EXERCISE AIM:
Restate word for word the lines of the records below, starting at the line that contains "assert (Hland : Z.land" and ending at the line that contains "0 <= s -> Z.land", with both of those lines included and nothing else.
____ DATA
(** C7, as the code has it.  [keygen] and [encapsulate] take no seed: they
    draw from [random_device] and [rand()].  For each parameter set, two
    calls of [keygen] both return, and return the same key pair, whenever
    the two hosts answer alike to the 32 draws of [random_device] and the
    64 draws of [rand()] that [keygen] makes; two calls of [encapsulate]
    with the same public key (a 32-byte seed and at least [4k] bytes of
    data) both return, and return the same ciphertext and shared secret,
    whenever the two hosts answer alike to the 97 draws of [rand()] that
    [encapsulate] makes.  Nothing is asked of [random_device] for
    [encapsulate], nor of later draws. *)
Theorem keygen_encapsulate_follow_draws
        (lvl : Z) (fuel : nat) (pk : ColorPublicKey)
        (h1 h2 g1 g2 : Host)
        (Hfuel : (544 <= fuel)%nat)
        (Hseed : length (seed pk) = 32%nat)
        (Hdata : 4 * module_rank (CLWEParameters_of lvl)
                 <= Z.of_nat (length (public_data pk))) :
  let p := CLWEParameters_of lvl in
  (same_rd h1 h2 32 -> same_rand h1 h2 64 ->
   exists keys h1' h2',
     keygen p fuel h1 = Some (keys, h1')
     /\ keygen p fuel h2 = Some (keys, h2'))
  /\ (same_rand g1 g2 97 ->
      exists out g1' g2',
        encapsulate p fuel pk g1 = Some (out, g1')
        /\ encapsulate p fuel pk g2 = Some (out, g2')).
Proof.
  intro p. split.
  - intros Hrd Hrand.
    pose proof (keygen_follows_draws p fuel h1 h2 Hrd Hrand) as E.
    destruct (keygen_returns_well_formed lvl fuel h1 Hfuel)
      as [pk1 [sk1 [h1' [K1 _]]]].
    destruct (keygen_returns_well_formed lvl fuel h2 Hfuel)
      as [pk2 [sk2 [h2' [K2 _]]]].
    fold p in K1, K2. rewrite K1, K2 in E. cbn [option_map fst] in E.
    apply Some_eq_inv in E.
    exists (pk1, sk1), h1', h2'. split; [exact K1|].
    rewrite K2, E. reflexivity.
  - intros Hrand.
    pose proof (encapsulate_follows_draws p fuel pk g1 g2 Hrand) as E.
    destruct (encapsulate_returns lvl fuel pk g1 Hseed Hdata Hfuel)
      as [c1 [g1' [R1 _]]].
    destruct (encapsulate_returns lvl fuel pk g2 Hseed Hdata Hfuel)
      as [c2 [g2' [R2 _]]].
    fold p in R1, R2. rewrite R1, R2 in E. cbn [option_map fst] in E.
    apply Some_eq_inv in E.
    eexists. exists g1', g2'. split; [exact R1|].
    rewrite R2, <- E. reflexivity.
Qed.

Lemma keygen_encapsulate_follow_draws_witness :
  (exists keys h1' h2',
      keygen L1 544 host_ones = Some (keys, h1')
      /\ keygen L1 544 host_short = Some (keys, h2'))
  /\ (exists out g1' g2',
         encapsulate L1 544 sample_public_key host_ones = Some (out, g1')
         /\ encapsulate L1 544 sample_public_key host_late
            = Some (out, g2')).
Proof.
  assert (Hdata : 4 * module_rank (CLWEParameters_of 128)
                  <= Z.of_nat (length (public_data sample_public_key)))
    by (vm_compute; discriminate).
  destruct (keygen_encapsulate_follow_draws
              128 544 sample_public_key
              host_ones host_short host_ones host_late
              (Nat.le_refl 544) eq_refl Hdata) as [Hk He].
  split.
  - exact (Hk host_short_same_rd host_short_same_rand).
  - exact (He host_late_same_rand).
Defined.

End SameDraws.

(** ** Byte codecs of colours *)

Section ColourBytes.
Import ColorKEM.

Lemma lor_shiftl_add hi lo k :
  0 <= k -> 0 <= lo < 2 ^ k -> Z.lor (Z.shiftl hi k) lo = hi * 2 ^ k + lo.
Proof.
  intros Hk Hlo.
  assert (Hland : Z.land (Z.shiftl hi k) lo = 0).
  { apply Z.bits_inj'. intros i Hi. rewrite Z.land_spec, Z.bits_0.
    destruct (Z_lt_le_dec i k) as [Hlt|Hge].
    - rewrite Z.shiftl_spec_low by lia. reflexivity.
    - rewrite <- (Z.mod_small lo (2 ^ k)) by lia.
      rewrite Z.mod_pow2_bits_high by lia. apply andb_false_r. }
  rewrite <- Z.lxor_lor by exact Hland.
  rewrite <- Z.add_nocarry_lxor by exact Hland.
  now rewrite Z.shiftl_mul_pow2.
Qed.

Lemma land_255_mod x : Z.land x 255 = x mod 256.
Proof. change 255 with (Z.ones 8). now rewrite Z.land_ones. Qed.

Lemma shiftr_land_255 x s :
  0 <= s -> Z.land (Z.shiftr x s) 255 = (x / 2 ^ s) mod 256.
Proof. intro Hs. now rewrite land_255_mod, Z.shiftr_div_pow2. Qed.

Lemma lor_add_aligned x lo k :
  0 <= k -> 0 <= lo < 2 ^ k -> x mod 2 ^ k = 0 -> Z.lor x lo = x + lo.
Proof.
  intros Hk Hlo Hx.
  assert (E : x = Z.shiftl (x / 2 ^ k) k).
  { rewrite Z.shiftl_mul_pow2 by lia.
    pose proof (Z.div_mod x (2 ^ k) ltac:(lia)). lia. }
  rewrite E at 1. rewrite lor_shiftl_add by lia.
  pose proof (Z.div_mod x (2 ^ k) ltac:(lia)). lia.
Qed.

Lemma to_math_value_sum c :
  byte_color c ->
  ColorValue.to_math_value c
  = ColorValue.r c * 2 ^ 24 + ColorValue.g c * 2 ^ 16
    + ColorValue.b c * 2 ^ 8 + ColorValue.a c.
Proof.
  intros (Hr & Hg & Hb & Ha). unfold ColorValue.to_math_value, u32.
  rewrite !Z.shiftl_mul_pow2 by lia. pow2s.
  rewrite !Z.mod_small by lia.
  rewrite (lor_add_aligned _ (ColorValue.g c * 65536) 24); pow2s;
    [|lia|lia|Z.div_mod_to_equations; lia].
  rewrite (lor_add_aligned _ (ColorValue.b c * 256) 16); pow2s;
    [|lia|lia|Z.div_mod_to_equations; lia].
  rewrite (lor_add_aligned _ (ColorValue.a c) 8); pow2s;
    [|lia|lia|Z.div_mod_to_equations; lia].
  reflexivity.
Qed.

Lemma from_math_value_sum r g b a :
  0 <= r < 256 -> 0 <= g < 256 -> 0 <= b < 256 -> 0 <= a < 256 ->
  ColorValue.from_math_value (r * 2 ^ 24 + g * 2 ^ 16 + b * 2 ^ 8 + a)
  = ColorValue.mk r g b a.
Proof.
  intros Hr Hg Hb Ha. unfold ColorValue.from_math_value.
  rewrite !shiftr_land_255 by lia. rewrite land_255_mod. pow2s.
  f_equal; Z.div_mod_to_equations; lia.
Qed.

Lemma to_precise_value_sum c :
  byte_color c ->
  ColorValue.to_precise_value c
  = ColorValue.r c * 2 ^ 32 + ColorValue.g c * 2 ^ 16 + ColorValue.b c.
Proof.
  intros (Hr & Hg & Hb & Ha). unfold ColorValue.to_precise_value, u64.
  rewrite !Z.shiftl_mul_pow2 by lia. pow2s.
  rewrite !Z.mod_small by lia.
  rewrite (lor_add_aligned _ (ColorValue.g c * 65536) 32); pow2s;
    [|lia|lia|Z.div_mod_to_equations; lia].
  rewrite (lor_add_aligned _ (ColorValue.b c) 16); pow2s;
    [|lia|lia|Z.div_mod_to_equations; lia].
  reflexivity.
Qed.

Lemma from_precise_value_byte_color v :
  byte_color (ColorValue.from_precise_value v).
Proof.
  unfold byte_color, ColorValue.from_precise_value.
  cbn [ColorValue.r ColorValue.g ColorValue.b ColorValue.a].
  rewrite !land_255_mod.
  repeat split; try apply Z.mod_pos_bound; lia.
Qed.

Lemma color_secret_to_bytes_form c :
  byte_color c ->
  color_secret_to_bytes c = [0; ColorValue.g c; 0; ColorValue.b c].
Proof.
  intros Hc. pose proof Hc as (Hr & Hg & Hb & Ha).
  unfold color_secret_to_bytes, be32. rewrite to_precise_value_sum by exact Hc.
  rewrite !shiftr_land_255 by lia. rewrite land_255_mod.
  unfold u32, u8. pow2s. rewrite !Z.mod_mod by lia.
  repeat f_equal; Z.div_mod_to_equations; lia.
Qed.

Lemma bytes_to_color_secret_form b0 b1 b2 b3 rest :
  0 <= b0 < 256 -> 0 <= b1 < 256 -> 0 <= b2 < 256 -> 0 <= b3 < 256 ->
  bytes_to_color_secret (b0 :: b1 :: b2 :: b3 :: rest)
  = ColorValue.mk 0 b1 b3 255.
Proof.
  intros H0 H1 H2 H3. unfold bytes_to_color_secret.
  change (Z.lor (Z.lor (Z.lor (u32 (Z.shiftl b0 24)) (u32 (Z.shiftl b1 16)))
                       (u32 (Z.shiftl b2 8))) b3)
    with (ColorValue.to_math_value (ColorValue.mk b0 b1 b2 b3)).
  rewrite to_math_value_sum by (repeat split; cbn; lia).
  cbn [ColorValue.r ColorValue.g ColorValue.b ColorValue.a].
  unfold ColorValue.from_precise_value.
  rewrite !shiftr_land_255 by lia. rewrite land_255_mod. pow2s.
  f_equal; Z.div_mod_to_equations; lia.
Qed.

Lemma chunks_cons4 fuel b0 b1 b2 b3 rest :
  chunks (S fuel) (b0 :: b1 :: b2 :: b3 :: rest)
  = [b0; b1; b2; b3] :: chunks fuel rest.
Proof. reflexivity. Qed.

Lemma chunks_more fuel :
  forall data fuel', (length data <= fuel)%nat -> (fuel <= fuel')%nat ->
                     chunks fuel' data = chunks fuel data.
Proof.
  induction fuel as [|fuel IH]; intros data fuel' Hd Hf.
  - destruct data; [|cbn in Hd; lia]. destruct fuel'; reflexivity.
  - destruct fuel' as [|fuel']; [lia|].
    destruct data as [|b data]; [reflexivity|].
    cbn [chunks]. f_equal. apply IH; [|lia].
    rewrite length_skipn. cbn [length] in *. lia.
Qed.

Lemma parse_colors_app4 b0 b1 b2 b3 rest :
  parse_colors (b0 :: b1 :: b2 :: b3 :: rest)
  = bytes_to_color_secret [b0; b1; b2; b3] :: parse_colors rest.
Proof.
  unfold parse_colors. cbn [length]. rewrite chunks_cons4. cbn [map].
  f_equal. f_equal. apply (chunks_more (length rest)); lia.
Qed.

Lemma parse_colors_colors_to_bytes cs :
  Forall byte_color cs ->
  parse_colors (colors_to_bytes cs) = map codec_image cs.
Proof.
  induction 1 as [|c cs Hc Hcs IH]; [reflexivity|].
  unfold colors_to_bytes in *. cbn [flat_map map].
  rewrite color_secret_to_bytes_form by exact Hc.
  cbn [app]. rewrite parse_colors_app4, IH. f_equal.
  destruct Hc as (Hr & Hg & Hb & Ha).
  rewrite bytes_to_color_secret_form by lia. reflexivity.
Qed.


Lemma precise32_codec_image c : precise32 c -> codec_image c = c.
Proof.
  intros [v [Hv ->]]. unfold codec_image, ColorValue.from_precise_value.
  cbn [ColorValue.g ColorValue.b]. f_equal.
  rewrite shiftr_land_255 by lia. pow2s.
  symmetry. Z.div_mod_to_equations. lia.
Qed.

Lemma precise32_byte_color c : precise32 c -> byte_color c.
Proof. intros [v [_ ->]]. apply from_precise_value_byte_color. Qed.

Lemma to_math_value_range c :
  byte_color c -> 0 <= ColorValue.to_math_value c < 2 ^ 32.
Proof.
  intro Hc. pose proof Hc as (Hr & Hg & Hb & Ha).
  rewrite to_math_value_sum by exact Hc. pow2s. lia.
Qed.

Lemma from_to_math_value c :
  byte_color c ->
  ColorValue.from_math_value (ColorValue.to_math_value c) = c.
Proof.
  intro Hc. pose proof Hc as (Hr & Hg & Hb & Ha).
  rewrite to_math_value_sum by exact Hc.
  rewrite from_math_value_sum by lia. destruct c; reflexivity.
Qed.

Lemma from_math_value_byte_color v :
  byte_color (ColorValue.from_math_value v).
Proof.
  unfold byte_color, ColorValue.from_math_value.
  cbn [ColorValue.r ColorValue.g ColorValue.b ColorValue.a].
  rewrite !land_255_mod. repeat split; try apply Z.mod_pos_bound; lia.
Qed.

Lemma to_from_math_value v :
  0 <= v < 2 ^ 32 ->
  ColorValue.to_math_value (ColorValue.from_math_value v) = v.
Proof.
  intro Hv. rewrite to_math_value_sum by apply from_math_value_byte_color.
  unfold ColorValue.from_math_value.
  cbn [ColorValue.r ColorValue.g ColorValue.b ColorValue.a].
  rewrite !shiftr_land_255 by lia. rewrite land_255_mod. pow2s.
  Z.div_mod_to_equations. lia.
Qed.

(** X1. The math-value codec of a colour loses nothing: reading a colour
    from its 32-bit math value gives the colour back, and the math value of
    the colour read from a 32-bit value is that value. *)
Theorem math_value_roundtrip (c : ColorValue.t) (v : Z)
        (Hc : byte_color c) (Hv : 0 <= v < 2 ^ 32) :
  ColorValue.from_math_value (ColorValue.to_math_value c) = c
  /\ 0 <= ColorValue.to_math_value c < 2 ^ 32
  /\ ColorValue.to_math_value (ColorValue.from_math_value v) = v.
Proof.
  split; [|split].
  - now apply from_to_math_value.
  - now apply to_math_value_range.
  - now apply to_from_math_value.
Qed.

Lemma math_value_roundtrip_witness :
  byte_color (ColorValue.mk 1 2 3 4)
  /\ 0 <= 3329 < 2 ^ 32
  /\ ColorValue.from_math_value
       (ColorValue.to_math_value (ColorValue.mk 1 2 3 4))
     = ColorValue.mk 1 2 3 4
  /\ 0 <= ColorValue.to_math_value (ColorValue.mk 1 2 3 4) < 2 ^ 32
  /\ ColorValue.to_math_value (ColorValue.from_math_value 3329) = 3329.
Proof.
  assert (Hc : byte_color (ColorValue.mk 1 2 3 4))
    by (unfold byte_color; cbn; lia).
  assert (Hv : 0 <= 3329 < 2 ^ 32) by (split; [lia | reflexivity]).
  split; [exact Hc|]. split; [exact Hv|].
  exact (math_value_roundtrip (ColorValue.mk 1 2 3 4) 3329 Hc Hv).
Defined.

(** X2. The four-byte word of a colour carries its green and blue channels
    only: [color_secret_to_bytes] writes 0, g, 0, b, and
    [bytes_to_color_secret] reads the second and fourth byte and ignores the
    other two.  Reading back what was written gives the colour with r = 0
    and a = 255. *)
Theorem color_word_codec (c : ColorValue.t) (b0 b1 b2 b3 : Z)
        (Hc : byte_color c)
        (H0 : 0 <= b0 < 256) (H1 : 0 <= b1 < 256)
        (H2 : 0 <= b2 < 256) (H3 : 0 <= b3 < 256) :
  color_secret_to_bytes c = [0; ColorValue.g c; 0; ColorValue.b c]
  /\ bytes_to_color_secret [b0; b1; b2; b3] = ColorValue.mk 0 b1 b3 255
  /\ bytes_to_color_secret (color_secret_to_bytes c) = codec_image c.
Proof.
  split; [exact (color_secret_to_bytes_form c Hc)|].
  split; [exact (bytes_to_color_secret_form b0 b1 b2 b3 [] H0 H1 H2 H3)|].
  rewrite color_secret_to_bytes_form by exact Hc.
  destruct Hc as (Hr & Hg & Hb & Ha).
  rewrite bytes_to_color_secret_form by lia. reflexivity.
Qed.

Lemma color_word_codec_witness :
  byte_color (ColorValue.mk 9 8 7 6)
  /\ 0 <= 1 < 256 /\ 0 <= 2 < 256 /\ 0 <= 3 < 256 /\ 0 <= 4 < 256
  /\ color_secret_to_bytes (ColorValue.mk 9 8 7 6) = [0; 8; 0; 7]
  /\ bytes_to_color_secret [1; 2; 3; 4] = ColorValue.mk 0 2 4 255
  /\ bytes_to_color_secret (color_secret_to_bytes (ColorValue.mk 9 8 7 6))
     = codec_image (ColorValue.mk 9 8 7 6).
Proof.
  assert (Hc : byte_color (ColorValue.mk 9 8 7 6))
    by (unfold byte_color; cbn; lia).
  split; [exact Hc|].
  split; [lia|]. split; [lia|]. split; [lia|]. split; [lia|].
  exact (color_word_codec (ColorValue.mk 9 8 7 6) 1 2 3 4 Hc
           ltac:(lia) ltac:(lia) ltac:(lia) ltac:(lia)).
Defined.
________
____ DATA
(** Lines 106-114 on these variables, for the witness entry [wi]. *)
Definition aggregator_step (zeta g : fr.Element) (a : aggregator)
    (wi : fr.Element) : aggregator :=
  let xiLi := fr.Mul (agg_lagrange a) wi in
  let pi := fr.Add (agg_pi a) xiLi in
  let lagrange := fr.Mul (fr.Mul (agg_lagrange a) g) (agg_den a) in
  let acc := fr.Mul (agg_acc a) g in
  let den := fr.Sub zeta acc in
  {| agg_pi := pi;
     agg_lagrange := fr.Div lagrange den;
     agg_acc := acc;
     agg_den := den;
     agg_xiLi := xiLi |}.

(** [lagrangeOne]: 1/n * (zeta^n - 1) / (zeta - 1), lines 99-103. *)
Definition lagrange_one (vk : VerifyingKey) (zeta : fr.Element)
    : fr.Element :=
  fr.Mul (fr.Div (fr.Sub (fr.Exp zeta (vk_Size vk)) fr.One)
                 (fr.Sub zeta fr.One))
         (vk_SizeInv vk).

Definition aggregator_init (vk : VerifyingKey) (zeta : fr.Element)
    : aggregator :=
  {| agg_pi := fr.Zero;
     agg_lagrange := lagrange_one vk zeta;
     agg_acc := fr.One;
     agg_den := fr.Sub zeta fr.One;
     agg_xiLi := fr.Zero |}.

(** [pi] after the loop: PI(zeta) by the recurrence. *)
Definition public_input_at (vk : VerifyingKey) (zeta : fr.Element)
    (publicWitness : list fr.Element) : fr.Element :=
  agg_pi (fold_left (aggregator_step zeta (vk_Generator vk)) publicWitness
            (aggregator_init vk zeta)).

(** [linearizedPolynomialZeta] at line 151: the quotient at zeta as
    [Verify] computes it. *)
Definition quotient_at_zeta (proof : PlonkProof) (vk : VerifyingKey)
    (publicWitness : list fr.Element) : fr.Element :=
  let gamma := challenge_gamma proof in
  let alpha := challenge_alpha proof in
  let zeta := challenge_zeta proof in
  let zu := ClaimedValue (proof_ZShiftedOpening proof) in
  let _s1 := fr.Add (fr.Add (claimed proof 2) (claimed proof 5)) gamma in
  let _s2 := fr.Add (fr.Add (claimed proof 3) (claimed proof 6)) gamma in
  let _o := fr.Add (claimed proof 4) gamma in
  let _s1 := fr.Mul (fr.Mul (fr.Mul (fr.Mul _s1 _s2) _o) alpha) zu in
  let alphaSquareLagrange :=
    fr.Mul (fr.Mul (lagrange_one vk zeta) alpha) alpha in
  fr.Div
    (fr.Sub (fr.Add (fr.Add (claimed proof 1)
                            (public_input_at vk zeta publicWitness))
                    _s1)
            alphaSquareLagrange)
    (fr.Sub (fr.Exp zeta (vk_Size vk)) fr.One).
________
____ DATA
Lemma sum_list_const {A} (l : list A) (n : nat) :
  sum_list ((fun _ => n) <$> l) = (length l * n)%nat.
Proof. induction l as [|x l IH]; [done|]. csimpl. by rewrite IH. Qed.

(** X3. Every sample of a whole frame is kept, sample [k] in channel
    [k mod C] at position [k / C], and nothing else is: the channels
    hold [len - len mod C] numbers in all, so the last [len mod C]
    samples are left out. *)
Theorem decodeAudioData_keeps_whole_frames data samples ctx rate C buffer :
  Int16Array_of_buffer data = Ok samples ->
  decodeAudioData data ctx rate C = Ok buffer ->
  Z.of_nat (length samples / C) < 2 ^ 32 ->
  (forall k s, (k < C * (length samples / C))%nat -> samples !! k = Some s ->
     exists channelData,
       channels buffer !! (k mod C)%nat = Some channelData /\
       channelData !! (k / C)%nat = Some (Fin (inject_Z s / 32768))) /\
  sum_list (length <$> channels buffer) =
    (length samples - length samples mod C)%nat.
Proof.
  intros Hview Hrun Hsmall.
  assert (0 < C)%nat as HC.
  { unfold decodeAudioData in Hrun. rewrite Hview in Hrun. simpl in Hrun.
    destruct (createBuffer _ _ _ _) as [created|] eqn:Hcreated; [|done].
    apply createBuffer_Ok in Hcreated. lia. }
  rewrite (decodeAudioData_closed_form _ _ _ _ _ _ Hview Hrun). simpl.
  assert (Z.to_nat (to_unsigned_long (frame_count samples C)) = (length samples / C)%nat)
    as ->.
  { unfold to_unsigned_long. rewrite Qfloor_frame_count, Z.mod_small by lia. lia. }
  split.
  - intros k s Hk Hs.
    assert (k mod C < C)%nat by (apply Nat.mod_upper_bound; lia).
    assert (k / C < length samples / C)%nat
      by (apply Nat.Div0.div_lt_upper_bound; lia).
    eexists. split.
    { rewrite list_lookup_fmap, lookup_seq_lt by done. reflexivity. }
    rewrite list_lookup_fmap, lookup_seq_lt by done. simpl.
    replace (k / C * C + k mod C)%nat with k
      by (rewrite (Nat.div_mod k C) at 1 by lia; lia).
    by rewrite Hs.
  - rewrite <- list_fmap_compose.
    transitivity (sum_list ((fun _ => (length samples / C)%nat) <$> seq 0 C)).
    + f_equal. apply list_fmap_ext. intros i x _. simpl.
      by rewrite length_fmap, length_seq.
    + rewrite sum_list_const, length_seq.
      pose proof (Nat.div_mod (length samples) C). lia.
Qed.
________
TASK OUTPUT:
  assert (Hland : Z.land (Z.shiftl hi k) lo = 0).
  { apply Z.bits_inj'. intros i Hi. rewrite Z.land_spec, Z.bits_0.
    destruct (Z_lt_le_dec i k) as [Hlt|Hge].
    - rewrite Z.shiftl_spec_low by lia. reflexivity.
    - rewrite <- (Z.mod_small lo (2 ^ k)) by lia.
      rewrite Z.mod_pow2_bits_high by lia. apply andb_false_r. }
  rewrite <- Z.lxor_lor by exact Hland.
  rewrite <- Z.add_nocarry_lxor by exact Hland.
  now rewrite Z.shiftl_mul_pow2.
Qed.

Lemma land_255_mod x : Z.land x 255 = x mod 256.
Proof. change 255 with (Z.ones 8). now rewrite Z.land_ones. Qed.

Lemma shiftr_land_255 x s :
  0 <= s -> Z.land (Z.shiftr x s) 255 = (x / 2 ^ s) mod 256.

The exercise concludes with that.